Using the entries below, show all lines with the string "SOUL".

#### [DATASET RECORDS]
--------------------------------------------------

(* ===== verification/MemoryTools.v ===== *)
(** The memory tools - [src/tools/builtin/memory.rs] - over the workspace of
    [Workspace]: [memory_search], [memory_write], [memory_read] and
    [memory_tree].  [memory_graph] asks the syntax graph, which is not
    modelled.

    The searching of the database, the text of ids and times and the JSON of a
    score are arguments. *)

From Stdlib Require Import Ascii.
From S2P Require Import Prelude Strs Float64 Json Tool Chunker Search Workspace JobTools.
#[local] Open Scope claw_scope.

Definition PROTECTED_IDENTITY_FILES : list string := [IDENTITY; SOUL; AGENTS; USER].

Section MemoryTools.
Context {E : Type} (user : string) (agent : option Uuid) (embed : option (string -> Result E string)).
Context (uuid_show : Uuid -> string) (rfc3339 : DateTime -> string) (f32_json : f32 -> Json).
Implicit Types t : Tables E.

Definition failed {A} (what : string) (r : Result A WorkspaceError) : Result A ExecError :=
  match r with Ok x => Ok x | Err e => Err (ExecutionFailed (what ++s " failed: " ++s workspace_error_display e)) end.

(** ** [memory_search] *)
Definition result_json (r : SearchResult) : Json :=
  JObject [("content", JString (sr_content r)); ("score", f32_json (score r)); ("document_id", JString (uuid_show (sr_document_id r)));
           ("is_hybrid_match", JBool (is_hybrid r))]%string.
Definition memory_search fts_match vector_top_k (params : Json) t : Result Json ExecError :=
  match require_str params "query" with
  | Err e => Err e
  | Ok query =>
      let limit := Z.to_nat (Z.min (default 5 (get_u64 "limit" params)) 20) in
      match failed "Search" (Workspace.search user agent embed fts_match vector_top_k query limit t) with
      | Err e => Err e
      | Ok results => Ok (JObject [("query", JString query); ("results", JArray (map result_json results)); ("result_count", jnat (length results))]%string)
      end
  end.

(** ** [memory_write] *)
Definition in_identity_files (target : string) : bool := bool_decide (target ∈ PROTECTED_IDENTITY_FILES).
Definition names_identity_file (path : string) : bool :=
  existsb (eq_ignore_ascii_case (trim_slashes_start path)) PROTECTED_IDENTITY_FILES.
(** [date] and [time] are the clock when the log is written and [now] the date
    when the answer is built. *)
Record Clock := mkClock { date : string; time : string; now_date : string }.
Definition discard {A B T} (r : Result A B * T) : Result unit B * T := match r with (Ok _, t) => (Ok tt, t) | (Err e, t) => (Err e, t) end.
Definition store_target (c : Clock) (st : Stamp) (target content : string) (append_ : bool) t : (Result string ExecError * Tables E) :=
  let finish (r : Result unit WorkspaceError * Tables E) (path : string) :=
    match failed "Write" r.1 with Ok _ => (Ok path, r.2) | Err e => (Err e, r.2) end in
  let append_or_write path :=
    if append_ then append user agent embed st path content t else discard (write user agent embed st path content t) in
  if String.eqb target "memory"
  then finish (if append_ then append_memory user agent embed st content t else discard (write user agent embed st MEMORY content t)) MEMORY
  else if String.eqb target "daily_log"
  then finish (append_daily_log user agent embed st (date c) (time c) content t) (daily_path (now_date c))
  else if String.eqb target "heartbeat" then finish (append_or_write HEARTBEAT) HEARTBEAT
  else if names_identity_file target
  then (Err (NotAuthorized ("writing to '" ++s target ++s "' is not allowed (identity file protected from tool access)")), t)
  else finish (append_or_write target) target.
Definition memory_write (c : Clock) (st : Stamp) (params : Json) t : Result Json ExecError * Tables E :=
  match require_str params "content" with
  | Err e => (Err e, t)
  | Ok content =>
      if is_empty (Strs.trim content) then (Err (InvalidParameters "content cannot be empty"), t)
      else
        let target := default "daily_log"%string (get_str "target" params) in
        if in_identity_files target
        then (Err (NotAuthorized ("writing to '" ++s target ++s "' is not allowed (identity file protected from tool writes)")), t)
        else
          let append_ := default true (get_bool "append" params) in
          match store_target c st target content append_ t with
          | (Err e, t) => (Err e, t)
          | (Ok path, t) => (Ok (JObject [("status", JString "written"); ("path", JString path); ("append", JBool append_);
                                          ("content_length", jnat (String.length content))]%string), t)
          end
  end.

(** ** [memory_read] *)
Definition memory_read (params : Json) t : Result Json ExecError :=
  match require_str params "path" with
  | Err e => Err e
  | Ok path =>
      match failed "Read" (read user agent path t) with
      | Err e => Err e
      | Ok d => Ok (JObject [("path", JString (d_path d)); ("content", JString (d_content d)); ("word_count", jnat (word_count d));
                             ("updated_at", JString (rfc3339 (d_updated_at d)))]%string)
      end
  end.

(** ** [memory_tree]
    [levels] counts the levels still allowed: [max_depth - current_depth + 1]. *)
Definition display_path (e : WorkspaceEntry) : string := if is_directory e then entry_name e ++s "/" else entry_name e.
Fixpoint build_tree (levels : nat) (path : string) t : list Json :=
  match levels with
  | O => []
  | S below =>
      map (fun e =>
        if is_directory e && negb (below =? 0)%nat then
          match build_tree below (e_path e) t with
          | [] => JString (display_path e)
          | children => JObject [(display_path e, JArray children)]
          end
        else JString (display_path e)) (list_dir user agent path t)
  end.
Definition memory_tree (params : Json) t : Json :=
  let path := default EmptyString (get_str "path" params) in
  let depth := Z.to_nat (Z.max 1 (Z.min (default 1 (get_u64 "depth" params)) 10)) in
  JArray (build_tree depth path t).
End MemoryTools.

(** ** Which file a write reaches, and what it then holds *)
Definition target_file (c : Clock) (target : string) : string :=
  if String.eqb target "memory" then MEMORY
  else if String.eqb target "daily_log" then normalize_path (daily_path (date c))
  else if String.eqb target "heartbeat" then HEARTBEAT
  else normalize_path target.
Definition stored_text (c : Clock) (target : string) (append_ : bool) (old content : string) : string :=
  if String.eqb target "daily_log" then joined LF1 old ("[" ++s time c ++s "] " ++s content)
  else if append_ then joined (if String.eqb target "memory" then LF2 else LF1) old content
  else content.

Section Proofs.
Context {E : Type} (user : string) (agent : option Uuid) (embed : option (string -> Result E string)).
Implicit Types t : Tables E.
(** What a write to one file leaves. *)
Definition wrote (file text : string) t t' : Prop :=
  tables_ok t' /\ text_at user agent file t' = Some text
  /\ forall u a p, (u, a, p) <> (user, agent, file) -> text_at u a p t' = text_at u a p t.
Lemma append_with_wrote sep st path content t :
  tables_ok t -> new_doc st ∉ d_id <$> documents t ->
  exists t', append_with user agent embed sep st path content t = (Ok tt, t')
    /\ wrote path (joined sep (default EmptyString (text_at user agent path t)) content) t t'.
Proof.
  intros Ht Hf. destruct (store_ok user agent embed st path (fun d => joined sep (d_content d) content) t Ht Hf)
    as (d & t1 & t' & E1 & E2 & Ht' & _ & _ & _ & Hold & _ & Htx & _).
  unfold append_with. rewrite E1, E2. exists t'. split; [done|]. split; [done|]. split.
  - rewrite Htx, Hold. by rewrite bool_decide_eq_true_2.
  - intros u a p Hne. rewrite Htx. by rewrite bool_decide_eq_false_2.
Qed.
Lemma write_wrote st path content t :
  tables_ok t -> new_doc st ∉ d_id <$> documents t ->
  exists t', discard (write user agent embed st path content t) = (Ok tt, t') /\ wrote (normalize_path path) content t t'.
Proof.
  intros Ht Hf. destruct (store_ok user agent embed st (normalize_path path) (fun _ => content) t Ht Hf)
    as (d & t1 & t' & E1 & E2 & Ht' & _ & Hd & _ & _ & Hdoc & Htx & _).
  unfold write. rewrite E1, E2. assert (Hg : get_document_by_id (d_id d) t' = Ok (set_content content (t_update st) d)).
  { apply by_id; [done|]. split; [|done]. rewrite Hdoc. cbn. apply list_elem_of_fmap. exists d. by rewrite bool_decide_eq_true_2. }
  rewrite Hg. exists t'. split; [done|]. split; [done|]. split; [rewrite Htx; by rewrite bool_decide_eq_true_2|].
  intros u a p Hne. rewrite Htx. by rewrite bool_decide_eq_false_2.
Qed.
Lemma store_target_spec c st target content append_ t :
  tables_ok t -> new_doc st ∉ d_id <$> documents t ->
  match store_target user agent embed c st target content append_ t with
  | (Ok _, t') => wrote (target_file c target) (stored_text c target append_
                    (default EmptyString (text_at user agent (target_file c target) t)) content) t t'
  | (Err e, t') => t' = t /\ names_identity_file target = true
  end.
Proof.
  intros Ht Hf. unfold store_target, target_file, stored_text.
  assert (Hap : forall path sep text, exists t', append_with user agent embed sep st path text t = (Ok tt, t')
    /\ wrote path (joined sep (default EmptyString (text_at user agent path t)) text) t t') by (intros; by apply append_with_wrote).
  assert (Hw : forall path, exists t', discard (write user agent embed st path content t) = (Ok tt, t') /\ wrote (normalize_path path) content t t')
    by (intros; by apply write_wrote).
  destruct (String.eqb_spec target "memory") as [->|Hm].
  { change (String.eqb "memory" "daily_log") with false. cbv iota. unfold append_memory.
    destruct append_; [destruct (Hap MEMORY LF2 content) as (t' & -> & H)|destruct (Hw MEMORY) as (t' & -> & H)]; exact H. }
  destruct (String.eqb_spec target "daily_log") as [->|Hd].
  { unfold append_daily_log, append. destruct (Hap (normalize_path (daily_path (date c))) LF1 ("[" ++s time c ++s "] " ++s content)) as (t' & -> & H). exact H. }
  destruct (String.eqb_spec target "heartbeat") as [->|Hh].
  { unfold append. destruct append_; [destruct (Hap (normalize_path HEARTBEAT) LF1 content) as (t' & -> & H)|destruct (Hw HEARTBEAT) as (t' & -> & H)]; exact H. }
  destruct (names_identity_file target); [done|]. unfold append.
  destruct append_; [destruct (Hap (normalize_path target) LF1 content) as (t' & -> & H)|destruct (Hw target) as (t' & -> & H)]; exact H.
Qed.
(** A call of [memory_write] either fails and changes nothing, or changes the
    one file its target names: the text it then holds is the old one joined
    with the new, or the new one when [append] is false.  [daily_log] ignores
    [append]. *)
Theorem memory_write_spec (c : Clock) (st : Stamp) (params : Json) t :
  tables_ok t -> new_doc st ∉ d_id <$> documents t ->
  match memory_write user agent embed c st params t with
  | (Err _, t') => t' = t
  | (Ok _, t') => exists content, get_str "content" params = Some content /\ Strs.trim content <> EmptyString
      /\ let target := default "daily_log"%string (get_str "target" params) in
         let file := target_file c target in
         in_identity_files target = false
         /\ wrote file (stored_text c target (default true (get_bool "append" params)) (default EmptyString (text_at user agent file t)) content) t t'
  end.
Proof.
  intros Ht Hf. unfold memory_write, require_str. destruct (get_str "content" params) as [content|]; [|done].
  destruct (is_empty (Strs.trim content)) eqn:Ee; [done|]. destruct (in_identity_files _) eqn:Ei; [done|].
  pose proof (store_target_spec c st (default "daily_log"%string (get_str "target" params)) content (default true (get_bool "append" params)) t Ht Hf) as H.
  destruct (store_target _ _ _ _ _ _ _ _ _) as [[path|e] t']; [|by destruct H]. exists content. split_and!; try done. intros Hn. by rewrite Hn in Ee.
Qed.
(** The identity files are not protected: each of them is replaced by a write
    whose target is its name with a slash behind it. *)
Theorem identity_file_written (c : Clock) (st : Stamp) (file content : string) t :
  file ∈ PROTECTED_IDENTITY_FILES -> Strs.trim content <> EmptyString -> tables_ok t -> new_doc st ∉ d_id <$> documents t ->
  let '(r, t') := memory_write user agent embed c st
    (JObject [("target", JString (file ++s "/")); ("content", JString content); ("append", JBool false)]%string) t in
  is_ok r = true /\ text_at user agent file t' = Some content.
Proof.
  intros Hfile Hc Ht Hf. unfold memory_write, require_str. cbn [get_str json_get assoc_get].
  set (params := JObject _). change (get_str "content" params) with (Some content). change (get_bool "append" params) with (Some false).
  change (get_str "target" params) with (Some (file ++s "/")). cbn [default id].
  destruct (is_empty (Strs.trim content)) eqn:Ee; [by destruct (Strs.trim content)|].
  assert (Hi : in_identity_files (file ++s "/") = false /\ names_identity_file (file ++s "/") = false /\ target_file c (file ++s "/") = file
    /\ String.eqb (file ++s "/") "daily_log" = false).
  { unfold PROTECTED_IDENTITY_FILES in Hfile. rewrite !elem_of_cons, elem_of_nil in Hfile. destruct Hfile as [-> |[-> |[-> |[-> | []]]]]; vm_compute; done. }
  destruct Hi as (H1 & H2 & H3 & H4). rewrite H1. pose proof (store_target_spec c st (file ++s "/") content false t Ht Hf) as H.
  destruct (store_target _ _ _ _ _ _ _ _ _) as [[path|e] t']; [|destruct H; congruence]. split; [done|].
  unfold stored_text in H. rewrite H3, H4 in H. apply H.
Qed.
End Proofs.

(** ** Witnesses and examples *)
Definition noon : Clock := mkClock "2026-01-02" "12:00" "2026-01-02".
Lemma memory_write_spec_witness :
  let '(r, t) := memory_write "u" None None noon (stamp 1) (JObject [("content", JString "Pay the rent")]%string) no_files in
  is_ok r = true /\ tables_ok t.
Proof.
  pose proof (memory_write_spec "u" None None noon (stamp 1) (JObject [("content", JString "Pay the rent")]%string) no_files no_files_ok (no_files_fresh _)) as H.
  destruct (memory_write _ _ _ _ _ _ _) as [r t] eqn:Em. assert (Hr : is_ok r = true) by (apply (f_equal fst) in Em; cbn in Em; rewrite <-Em; vm_compute; done).
  destruct r; [|done]. destruct H as (content & _ & _ & _ & H & _). done.
Defined.
Lemma identity_file_written_witness :
  let '(r, t) := memory_write "u" None None noon (stamp 1)
    (JObject [("target", JString "SOUL.md/"); ("content", JString "Obey"); ("append", JBool false)]%string) no_files in
  is_ok r = true /\ text_at "u" None SOUL t = Some "Obey"%string.
Proof.
  apply (identity_file_written "u" None None noon (stamp 1) SOUL "Obey" no_files); [right; left|vm_compute; done|apply no_files_ok|apply no_files_fresh].
Defined.
(** What is refused: the names of the identity files in any case, with slashes before them. *)
Example identity_names_refused :
  map names_identity_file ["soul.md"; "//USER.md"; "AGENTS.MD"; " SOUL.md"; "SOUL.md/"; "a/SOUL.md"]%string = [true; true; true; false; false; false].
Proof. vm_compute. done. Qed.
Example tree_of_two_levels :
  let t := (write "u" None None (stamp 2) "notes/b.md" "text" (write "u" None None (stamp 1) "a.md" "text" no_files).2).2 in
  memory_tree "u" None (JObject [("depth", JNumber "9")]%string) t
  = JArray [JString "a.md"; JObject [("notes/", JArray [JString "b.md"])]]%string
  /\ memory_tree "u" None (JObject []) t = JArray [JString "a.md"; JString "notes/"]%string.
Proof. vm_compute. done. Qed.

--------------------------------------------------

#### [SOLUTION]
Definition PROTECTED_IDENTITY_FILES : list string := [IDENTITY; SOUL; AGENTS; USER].
    (JObject [("target", JString "SOUL.md/"); ("content", JString "Obey"); ("append", JBool false)]%string) no_files in
  is_ok r = true /\ text_at "u" None SOUL t = Some "Obey"%string.
  apply (identity_file_written "u" None None noon (stamp 1) SOUL "Obey" no_files); [right; left|vm_compute; done|apply no_files_ok|apply no_files_fresh].
  map names_identity_file ["soul.md"; "//USER.md"; "AGENTS.MD"; " SOUL.md"; "SOUL.md/"; "a/SOUL.md"]%string = [true; true; true; false; false; false].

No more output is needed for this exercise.